# 122nd Regiment



## WayneDraper (1 Mar 2006)

Can anyone give me any history on the 122nd Regiment and is it still active?


----------



## Michael Dorosh (1 Mar 2006)

There was never any such thing - what is your source?

Canada's highest numbered Regiment was the 106th Winnipeg Light Infantry, and all the numbers were deleted after the 1920 reorganizations of the Militia.

Unless you are referring to a Field Regiment, but there too, we never numbered as high as 122.

If you give some more details we might be able to figure out what you're talking about.  We did have a 122nd Battalion, Canadian Expeditionary Force.


----------



## George Wallace (1 Mar 2006)

It may have been a Pre-1914 Cadet Corps.

A few examples:

Seaforth Highlanders Cadet Batt. Cadet Corps No. 72

The Ashbury College Cadet Corps No. 137

St. Andrews College Cadet Corps No. 142

Verdun College Cadet Corps No. 153

Victoria University School Cadet Batt.
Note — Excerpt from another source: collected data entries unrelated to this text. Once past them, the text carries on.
Lemma page_new_ok h a held : fs_rep h a held ->
  exists r h' a', SlubPage_new h a os = Ret (r, h', a') /\ same_on held h h' /\
    match r with
    | None => fs_rep h' a' held
    | Some q => fs_rep h' a' (page_frame os (mkPage q []) :: held) /\
        page_ok os h' (mkPage q (reverse (slots os q))) /\ h' !! f_next q = Some 0
    end.
Proof using Hos.
  intros H. unfold SlubPage_new. rewrite (c_align os Hos), outcome_bind_Ret, (c_bytes os Hos), outcome_bind_Ret.
  pose proof (c_two os Hos) as Ht. pose proof (c_fit os Hos) as Hfit. pose proof (c_min os Hos) as Hmin.
  pose proof (c_off os Hos) as Hoff.
  destruct (fs_alloc_ok h a held (Some (slub_bytes os)) H) as (r & h1 & a1 & -> & S1 & Hr).
  { cbn. unfold header_size in *. nia. }
  rewrite outcome_bind_Ret. destruct r as [[q sz]|]; [|by exists None, h1, a1].
  destruct Hr as [R1 Ez]. change (sz = frame_bytes (slub_bytes os)) in Ez. rewrite (c_frame os Hos) in Ez. subst sz. cbn [fr_start].
  change (mkFrame q (slub_bytes os)) with (page_frame os (mkPage q [])) in R1.
  assert (Hf : page_frame os (mkPage q []) ∈ page_frame os (mkPage q []) :: held) by left.
  destruct (page_start_ok h1 a1 _ _ R1 Hf) as [H0 Hm]. cbn [pg] in *.
  destruct (write_header_ok h1 a1 _ q R1 Hf) as (h2 & -> & R2 & U2 & V1 & V2 & V3 & V4 & V5 & V6). rewrite outcome_bind_Ret.
  assert (Eslot : q + slub_off os = slot os q 0) by (unfold slot; lia). rewrite Eslot.
  assert (Es : slots_from q 0 = slots os q) by (unfold slots_from, slots; by rewrite Z.sub_0_r).
  destruct (cut_objects_ok (Z.to_nat (slub_bytes os)) h2 a1 _ q 0 0 [] R2 Hf) as (h3 & fl & -> & R3 & F3 & C3 & U3).
  { lia. } { unfold header_size in *. nia. } { done. } { done. } { rewrite Es. apply (slots_NoDup os Hos). } { set_solver. }
  rewrite Es, app_nil_r in *. rewrite outcome_bind_Ret.
  destruct (header_words q Hm) as (W1 & W2 & W3 & W4 & W5 & W6).
  destruct (fs_store h3 a1 _ _ (f_objects q) (slub_count os) R3 Hf (header_in (mkPage q []) _ W5) (proj2 W5)) as [-> R4].
  rewrite outcome_bind_Ret. eexists _, _, _. split; [done|].
  assert (Hs : forall x, header_word q x -> x ∉ slots os q).
  { intros x Hx Hi. by apply (slot_word (mkPage q []) x Hm). }
  split; [|split; [exact R4|split]].
  - apply (same_on_trans _ _ h1); [done|]. apply (same_on_inside _ _ _ _ _ _ R1). intros x Hx.
    assert (Hh : ~ header_word q x) by (intros W; apply Hx; by apply (header_in (mkPage q []))).
    rewrite lookup_insert_ne by (intros <-; done). rewrite U3; [by apply U2|intros ->; done|].
    intros Hi. apply Hx. by apply (slot_word (mkPage q []) x Hm).
  - assert (K : forall x, header_word q x -> x <> f_objects q -> x <> f_free_list q ->
      (<[f_objects q := slub_count os]> h3 : heap) !! x = h2 !! x).
    { intros x Hx N1 N2. rewrite lookup_insert_ne by done. apply U3; [done|by apply Hs]. }
    pose proof (slots_length os Hos q) as Hlen.
    unfold page_ok. cbn [pg pf]. unfold f_page_size, f_inuse, f_objects, f_page_start, f_free_list in *.
    rewrite length_reverse, Hlen, Z.sub_diag. split_and!; rewrite ?K by (done || lia); try done.
    + apply lookup_insert_eq.
    + exists fl. rewrite lookup_insert_ne by lia. split; [done|]. apply chain_insert; [done|].
      rewrite elem_of_reverse. by apply Hs.
    + rewrite reverse_Permutation. apply (slots_NoDup os Hos).
    + intros x. by rewrite elem_of_reverse.
  - rewrite lookup_insert_ne by (unfold f_objects, f_next; lia).
    rewrite U3; [done|unfold f_free_list, f_next; lia|by apply Hs].
Qed.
Cadet Corps No. 170

Coppercliff Cadet Company Cadet Corps No. 765




Where would this Regiment (?) have been located?


----------



## reccecrewman (1 Mar 2006)

Michael Dorosh said:
			
		

> There was never any such thing - what is your source?
> 
> Canada's highest numbered Regiment was the 106th Winnipeg Light Infantry, and all the numbers were deleted after the 1920 reorganizations of the Militia.
> 
> ...



Micheal, I believe that you're wrong in stating that Canada's highest numbered Regiment being the 106th Wiinipeg Light Infantry and that the Winnipeg Light Infantry's number was 106.  It was the 100th Winnipeg Light Infantry.  The Regiment was raised in 1912 and is now known as the Royal Winnipeg Rifles.  In 1914, 3 new Regiments were raised all carrying numbers higher than 106. They are;

107th East Kootenay Regiment out of Cranbrook, BC
108th Regiment out of Kitchener, Ont.       (Now known as the Highland Fusiliers of Canada)
109th Regiment out of Toronto, Ont.

Out of the 4 Divisions to see action in the Canadian Corps during the Great War, the highest numbered Battalion was the 116th Battalion of the 9th Brigade / 3rd Canadian Division.  What organization did the 122nd Battalion belong to?

My source for my response come from "WE STAND ON GUARD - A HISTORY OF THE CANADIAN ARMY" by John Marteinson


----------



## Michael Dorosh (1 Mar 2006)

WLI was the 106th.  I was using REGIMENTS AND CORPS OF THE CANADIAN ARMY  as a guide, backtracking so perhaps the 109th etc. were never perpetuated - thanks for the tip.  Marteinson's RCAC history was heavily criticized too, though, so take his writing with grains of salt, apparently.

EDIT - here is why I missed them.

http://www.canadiansoldiers.com/organization//inforbat1914.htm

Looked at the wrong page.  I looked at

http://www.canadiansoldiers.com/organization/inforbat1900.htm

Instead. 

You missed the 110th Irish Regiment raised 15 Oct 1915 and redesignated The Irish Regiment 1 May 1920.    Or, perhaps Marteinson did....


----------



## reccecrewman (1 Mar 2006)

Well, WRT Marteinson that could be........... but the 108th was perpetuated and is still on the orbat today. I should also add that Marteinson's book I have was co-authored by Brereton Greenhous, Stephen Harris, Norman Hillmer, William Johnston & William Rawling.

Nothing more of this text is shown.